Overview
InsightRP2 is a secure online patient registry specific to RP2-associated retinitis pigmentosa (RP). It is our goal to further the scientific understanding of this rare disease and to support research in to a gene therapy for RP2-associated RP.
We collect medical, genetic and imaging data from people affected by RP2-associated RP and will coduct a natural history study as well as image analysis studies.
Description
There is currently no specific patient registry for RP2-associated retinitis pigmentosa. Due to the rarity of the disease, only a few patients with this disease are seen at various care sites, making clinical care and diagnosis very challenging. In addition, there are numerous knowledge gaps regarding the course of the disease, the disease mechanisms and therapeutic approaches, which poses additional challenges for patient care.
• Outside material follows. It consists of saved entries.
Lemma C10_Set_frame_witness :
  (forall x, exists w',
      SetTransport x sample_world = Ret tt w' /\
      tlsConfig (self w') = Some 4%positive /\
      mtx (self w') = sync.zero /\
      clientObjs w' = clientObjs sample_world /\
      transportObjs w' = transportObjs sample_world) /\
  (forall c, exists w',
      SetDefaultTLSConfig c sample_world = Ret tt w' /\
      transport (self w') = nethttp.rt_other 9 /\
      mtx (self w') = sync.zero /\
      clientObjs w' = clientObjs sample_world /\
      transportObjs w' = transportObjs sample_world).
Proof.
  apply (C10_Set_frame sample_world). vm_compute; reflexivity.
Defined.

(** * Further properties of the pool *)

(** ** What one call does, in full *)

Lemma guarded_from_app (h : Held) (es1 es2 : list Event) (h1 : Held) :
  guarded_from h es1 = Some h1 ->
  guarded_from h (es1 ++ es2) = guarded_from h1 es2.
Proof.
  revert h. induction es1 as [|e es1 IH]; intros h; simpl.
  - by intros [= ->].
  - destruct (guard_step h e) as [h'|]; [apply IH|done].
Qed.

Lemma map_index_Some_lookup (g : gmap Z (option positive)) (t : Z)
    (l : positive) :
  map_index (Some g) t = Some l -> g !! t = Some (Some l).
Proof.
  unfold map_index. destruct (g !! t) as [c|]; [|done]. simpl. by intros ->.
Qed.

Lemma call_effect (o : Op) (w : World) (g : gmap Z (option positive)) :
  pool_ok w ->
  clients (self w) = Some g ->
  exists (w' : World) (g' : gmap Z (option positive)) (tr : list Event),
    call o w = Ret tt w' /\
    pool_ok w' /\
    clients (self w') = Some g' /\
    events w' = events w ++ tr /\
    guarded_from HeldNone tr = Some HeldNone /\
    clientObjs w ⊆ clientObjs w' /\
    transportObjs w ⊆ transportObjs w' /\
    settings_of w' = settings_step (settings_of w) o /\
    dom g' = keys_step (dom g) o /\
    size (clientObjs w') = (size (clientObjs w) + misses (dom g) [o])%nat /\
    (transport (self w) <> nethttp.rt_nil ->
     transportObjs w' = transportObjs w).
Proof.
  intros Hok Hg. pose proof Hok as [Hm Hall].
  destruct o as [x|c|t]; simpl.
  - rewrite (SetTransport_eq w x Hm).
    eexists _, ∅, _. split; [done|]. split; [by apply pool_ok_cleared|].
    split_and!; first [done | apply dom_empty_L | simpl; lia].
  - rewrite (SetDefaultTLSConfig_eq w c Hm).
    eexists _, ∅, _. split; [done|]. split; [by apply pool_ok_cleared|].
    split_and!; first [done | apply dom_empty_L | simpl; lia].
  - unfold bind, ret.
    destruct (GetClient_cases w t Hok)
      as [(l & Hidx & ->)|(g0 & x & tro & Hg0 & Hnone & -> & Hx)].
    + rewrite Hg in Hidx. apply map_index_Some_lookup in Hidx.
      assert (Hin : t ∈ dom g) by (apply elem_of_dom; eauto).
      exists (looked_up w), g, [EvRLock; EvRUnlock].
      split_and!; try done.
      * simpl. apply set_eq. intros k. rewrite elem_of_union, elem_of_singleton.
        split; [by right|by intros [->|?]].
      * simpl. rewrite decide_True; [lia|done].
    + rewrite Hg in Hg0. injection Hg0 as <-.
      assert (Hnin : t ∉ dom g) by (by apply not_elem_of_dom).
      eexists _, _, _. split; [done|].
      split; [by apply pool_ok_stored|].
      split; [done|]. split; [done|]. split; [done|].
      split; [apply insert_subseteq, fresh_client_unused|].
      split.
      { simpl. destruct (transport (self w)); destruct Hx as [_ ->]; try done.
        apply insert_subseteq, fresh_transport_unused. }
      split; [done|]. split; [apply dom_insert_L|].
      split.
      { simpl. rewrite decide_False; [|done].
        rewrite map_size_insert_None; [lia|apply fresh_client_unused]. }
      intros Htr. simpl.
      destruct (transport (self w)); [done| |]; by destruct Hx as [_ ->].
Qed.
Understanding and future treatment of RP2-associated RP is crucial due to its early onset and rapid progression. There is an urgent need for targeted research to develop effective therapies.
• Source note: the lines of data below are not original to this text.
(** * Signaling relay for two-party video calls

    A shallow embedding of the coordination logic of the repository:

    - the polling binding: the serverless handlers [api/sendSignal] and
      [api/getSignals] over a key-value list store, and the browser client
      of [script.js] ([handleIncomingSignals], [createAndSendOffer]);
    - the live-channel binding: the Socket.IO server of [server.js] and the
      browser client of [public/script.js].

    Identifiers and room names are JavaScript strings; they are embedded as
    [string], and [<] on two strings is the lexicographic order on their
    characters ([String.ltb]), which is JavaScript's on strings of
    characters below 128.  External collaborators (the [JSON] builtin,
    [RTCPeerConnection]) enter through type classes, so that every theorem
    holds for any behaviour of theirs.

    A function of the scripts is embedded twice: as one step that runs
    the call to its end ([Eff]), and turn by turn ([Async]), where every
    [await] hands control back to the event loop and the turns of other
    calls may come in between.  The second is proved to refine to the
    first when no other turn comes in between; the theorems say which of
    the two they are about.  The handler of [api/getSignals] is likewise
    split at the [await] between its two commands on the store. *)

From Stdlib Require Import String Ascii ZArith List Bool Lia DecimalString.
From stdpp Require Import gmap strings list.

Set Warnings "-register-all,-clear-no-such-hyp".

Local Open Scope string_scope.
Local Open Scope list_scope.

(** ** JavaScript values *)

(** The values that travel through the relay: what [JSON.parse] can return.
    A number is kept as the decimal [m * 10^e] it was written as. *)
Inductive JsValue : Type :=
| JNull
| JBool (b : bool)
| JNum (m e : Z)
| JStr (s : string)
| JArr (items : list JsValue)
| JObj (fields : list (string * JsValue)).

(** [e !== null] *)
Definition not_null (e : JsValue) : bool :=
  match e with
  | JNull => false
  | _ => true
  end.

(** Truthiness of a string-valued property that may be absent:
    [undefined] and the empty string are falsy. *)
Definition truthy (o : option string) : bool :=
  match o with
  | Some s => negb (String.eqb s "")
  | None => false
  end.

(** [x === undefined] for an optional property. *)
Definition is_undefined {A : Type} (o : option A) : bool :=
  match o with
  | Some _ => false
  | None => true
  end.

(** [a < b] on two strings: the lexicographic order on their characters.
    JavaScript compares UTF-16 code units; on strings of characters below
    128 (the ids that [generateId] makes are of [0-9a-z]) that is the
    order on the bytes, which [String.ltb] compares. *)
Definition js_lt (a b : string) : bool := String.ltb a b.

(** Every character of the string is below 128. *)
Fixpoint is_ascii (s : string) : bool :=
  match s with
  | EmptyString => true
  | String c rest => Nat.ltb (nat_of_ascii c) 128 && is_ascii rest
  end.

(** The builtin [JSON] object. [JSON_parse] returns [None] where
    [JSON.parse] throws a [SyntaxError]. *)
Class JSONBuiltin : Type := {
  JSON_parse : string -> option JsValue;
  JSON_stringify : JsValue -> string
}.

(** [String(v)], the string that [JSON.parse] and the other builtins take
    an argument for that is not a string: an object is [[object Object]],
    an array its elements joined by commas ([null] gives nothing), and a
    number is written as [JSON.stringify] writes it. *)
Fixpoint to_string `{JSONBuiltin} (v : JsValue) : string :=
  match v with
  | JNull => "null"
  | JBool true => "true"
  | JBool false => "false"
  | JNum _ _ => JSON_stringify v
  | JStr s => s
  | JArr items =>
      String.concat ","
        (map (fun item => match item with
                          | JNull => ""
                          | _ => to_string item
                          end) items)
  | JObj _ => "[object Object]"
  end.

(** The builtin [RTCPeerConnection]. Every asynchronous method returns the
    connection after the call and, where it resolved, its result; [None]
    or [false] is a rejected promise or a thrown exception (the
    [RTCSessionDescription] and [RTCIceCandidate] constructors included). *)
Class RTCPeerConnection : Type := {
  PC : Type;
  createOffer : PC -> option JsValue * PC;
  createAnswer : PC -> option JsValue * PC;
  setLocalDescription : JsValue -> PC -> bool * PC;
  setRemoteDescription : JsValue -> PC -> bool * PC;
  addIceCandidate : JsValue -> PC -> bool * PC
}.

(** The calls a client makes on its connection object. *)
Inductive PcCall : Type :=
| CreateOffer
| CreateAnswer
| SetLocalDescription (description : JsValue)
| SetRemoteDescription (description : JsValue)
| AddIceCandidate (candidate : JsValue)
| Close.

(** What a client does that its environment can observe: a call on the
    connection object or a message handed to the network. *)
Inductive Action (Msg : Type) : Type :=
| Pc (c : PcCall)
| Net (m : Msg).

Arguments Pc {Msg} c.
Arguments Net {Msg} m.

(** ** Client code: state, exceptions and the trace of actions *)

Inductive Outcome (A : Type) : Type :=
| Done (a : A)
| Thrown.

Arguments Done {A} a.
Arguments Thrown {A}.

(** A computation over the script's global variables [S]: it returns or
    throws, leaves a new state and the actions it performed. *)
Definition Eff (S E A : Type) : Type := S -> Outcome A * S * list E.

Definition ret {S E A : Type} (a : A) : Eff S E A :=
  fun s => (Done a, s, []).

Definition bind {S E A B : Type} (c : Eff S E A) (k : A -> Eff S E B)
  : Eff S E B :=
  fun s =>
    match c s with
    | (Done a, s1, t1) =>
        match k a s1 with
        | (r, s2, t2) => (r, s2, t1 ++ t2)
        end
    | (Thrown, s1, t1) => (Thrown, s1, t1)
    end.

(** [try { c } catch (err) { console.error(...) }] *)
Definition try_catch {S E : Type} (c : Eff S E unit) : Eff S E unit :=
  fun s =>
    match c s with
    | (Done _, s1, t1) => (Done tt, s1, t1)
    | (Thrown, s1, t1) => (Done tt, s1, t1)
    end.

Definition get {S E : Type} : Eff S E S :=
  fun s => (Done s, s, []).

Definition modify {S E : Type} (f : S -> S) : Eff S E unit :=
  fun s => (Done tt, f s, []).

Definition emit {S E : Type} (e : E) : Eff S E unit :=
  fun s => (Done tt, s, [e]).

(** [if (b) { c }] *)
Definition when {S E : Type} (b : bool) (c : Eff S E unit) : Eff S E unit :=
  if b then c else ret tt.

(** [for (const x of l) { body }]; a throw leaves the loop. *)
Fixpoint for_each {S E A : Type} (body : A -> Eff S E unit) (l : list A)
  : Eff S E unit :=
  match l with
  | [] => ret tt
  | x :: rest => bind (body x) (fun _ => for_each body rest)
  end.

(** [x ← c; k] and [c;; k] sequence two computations. *)
#[global] Instance eff_ret {S E : Type} : MRet (Eff S E) :=
  fun A a => ret a.

#[global] Instance eff_bind {S E : Type} : MBind (Eff S E) :=
  fun A B k c => bind c k.

(** The trace of a computation and the state it leaves. *)
Definition trace_of {S E A : Type} (c : Eff S E A) (s : S) : list E :=
  snd (c s).

Definition state_of {S E A : Type} (c : Eff S E A) (s : S) : S :=
  snd (fst (c s)).

(** [c] respects the relation [R] between the state before, the state
    after and the trace, whether it returns or throws. *)
Definition respects {S E A : Type} (R : S -> S -> list E -> Prop)
           (c : Eff S E A) : Prop :=
  forall s, R s (state_of c s) (trace_of c s).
At the Institute of Human Genetics Göttingen, we have set ourselves the goal of investigating the disease mechanisms of RP2-associated RP and contributing to the long-term development of a therapy for this rare disease.
For this purpose, we have set up a patient registry specifically for RP2-associated RP. The registry is fully online, using a secure REDCap-based database hosted at the University Medical Center Göttingen. The medical data collected will enable us to conduct studies on the natural history, mutation distribution and possible genotype-phenotype correlations of this disease. In addition, the collection of medical image data will enable evaluation for the purpose of improving diagnostic processes and supporting therapeutic studies. Last but not least, we aim to form a patient collective who can be offered participation in possible therapy studies at a later date.
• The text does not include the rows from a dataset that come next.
Lemma piecesOf_elem b turn pos p :
  wfBoard b →
  (pos, p) ∈ piecesOf b turn ↔ cellAt b pos = Some (Some p) ∧ color p = turn.
Proof.
  intros Hwf. unfold piecesOf. rewrite list_elem_of_omap. split.
  - intros (rc & _ & (_ & ? & ?)%pieceAt_Some). done.
  - intros [Hc Hcol]. exists (row pos, col pos). split.
    + assert (inGrid pos) as [Hr Hcl] by (eapply cellAt_inGrid; eauto).
      unfold squares. apply list_elem_of_bind. exists (row pos).
      split; [|apply elem_of_seqZ; lia].
      apply list_elem_of_fmap. exists (col pos).
      split; [done|apply elem_of_seqZ; lia].
    + apply pieceAt_Some. by destruct pos.
Qed.

Lemma scanCell_spec b turn r c ac asim :
  (8 ≤ length b)%nat → 0 ≤ r < 8 → 0 ≤ c < 8 →
  match pieceAt b turn (r, c) with
  | Some (pos, p) =>
      ∃ cp sp,
        getCapturesForPiece b pos p None = Ok cp ∧
        getSimpleMovesForPiece b pos p = Ok sp ∧
        scanCell b turn r (ac, asim) c = Ok (ac ++ cp, asim ++ keptSimple cp sp)
  | None => scanCell b turn r (ac, asim) c = Ok (ac, asim)
  end.
Proof.
  intros Hwf Hr Hc.
  unfold pieceAt, scanCell. simpl. rewrite (readCell_rows b r c Hwf Hr).
  destruct (cell b r c) as [[p|]|] eqn:Hx; simpl; [|done..].
  case_decide as Hcol; [|done].
  destruct (getCapturesForPiece_spec_rows b (mkPos r c) p Hwf)
    as (cp & Hcp & _).
  { unfold cellAt. simpl. by rewrite Hx. }
  destruct (getSimpleMovesForPiece_spec_rows b (mkPos r c) p Hwf)
    as (sp & Hsp & _).
  exists cp, sp. rewrite Hcp. split; [done|]. split; [done|]. simpl.
  destruct cp as [|m cp]; simpl.
  - rewrite Hsp. simpl. by rewrite app_nil_r.
  - by rewrite app_nil_r.
Qed.

Lemma scan_spec b turn sq : ∀ acc,
  (8 ≤ length b)%nat → (∀ rc, rc ∈ sq → 0 ≤ rc.1 < 8 ∧ 0 ≤ rc.2 < 8) →
  ∃ caps simples,
    Forall2 (λ pp ms, getCapturesForPiece b pp.1 pp.2 None = Ok ms)
            (omap (pieceAt b turn) sq) caps ∧
    Forall2 (λ pp ms, getSimpleMovesForPiece b pp.1 pp.2 = Ok ms)
            (omap (pieceAt b turn) sq) simples ∧
    forOf (λ acc rc, scanCell b turn rc.1 acc rc.2) sq acc =
      Ok (acc.1 ++ concat caps,
          acc.2 ++ concat (zip_with keptSimple caps simples)).
Proof.
  induction sq as [|[r c] sq IH]; intros [ac asim] Hwf Hsq.
  - exists [], []. simpl. rewrite !app_nil_r. by repeat constructor.
  - assert (0 ≤ r < 8 ∧ 0 ≤ c < 8) as [Hr Hc].
    { apply (Hsq (r, c)). by left. }
    assert (∀ rc, rc ∈ sq → 0 ≤ rc.1 < 8 ∧ 0 ≤ rc.2 < 8) as Hsq'.
    { intros rc ?. apply Hsq. by right. }
    pose proof (scanCell_spec b turn r c ac asim Hwf Hr Hc) as Hcell.
    cbn [omap list_omap forOf fst snd].
    destruct (pieceAt b turn (r, c)) as [[pos p]|].
    + destruct Hcell as (cp & sp & Hcp & Hsp & ->). simpl.
      destruct (IH (ac ++ cp, asim ++ keptSimple cp sp) Hwf Hsq')
        as (caps & simples & H1 & H2 & ->).
      exists (cp :: caps), (sp :: simples). simpl.
      rewrite <-!app_assoc. by repeat constructor.
    + rewrite Hcell. simpl. apply (IH (ac, asim) Hwf Hsq').
Qed.

Lemma concat_nil_Forall {A} (ls : list (list A)) :
  concat ls = [] → Forall (λ l, l = []) ls.
Proof.
  induction ls as [|l ls IH]; simpl; [by constructor|].
  intros [-> ?]%app_eq_nil. constructor; eauto.
Qed.

Lemma keptSimple_all caps simples :
  length caps = length simples → concat caps = [] →
  concat (zip_with keptSimple caps simples) = concat simples.
Proof.
  revert simples. induction caps as [|c caps IH]; intros [|s simples];
    simpl; try done.
  intros [= Hlen] [-> Hnil]%app_eq_nil. simpl. f_equal. by apply IH.
Qed.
We will collect retrospective data, however patient's might be recontacted at a later timepoint, which is why we have designated the time perspective as "other" in the description of the study design.
Eligibility
Inclusion Criteria:
- A molecular genetic diagnosis involving a heterozygous or hemizygous variant in RP2 and a written informed consent to participate are required for access to the registry questionnaire. Patients of all ages meeting the above criteria will be allowed to participate. As documentation will be in English and German, those who can navigate these pages will be included.
Exclusion Criteria:
- Patients with evidence of non-RP2 molecular genetic diagnoses will be excluded. Collection of data and further analysis will not be possible without the consent of the patient or legal guardian. Patients who cannot navigate registry documentation in English or German will be excluded.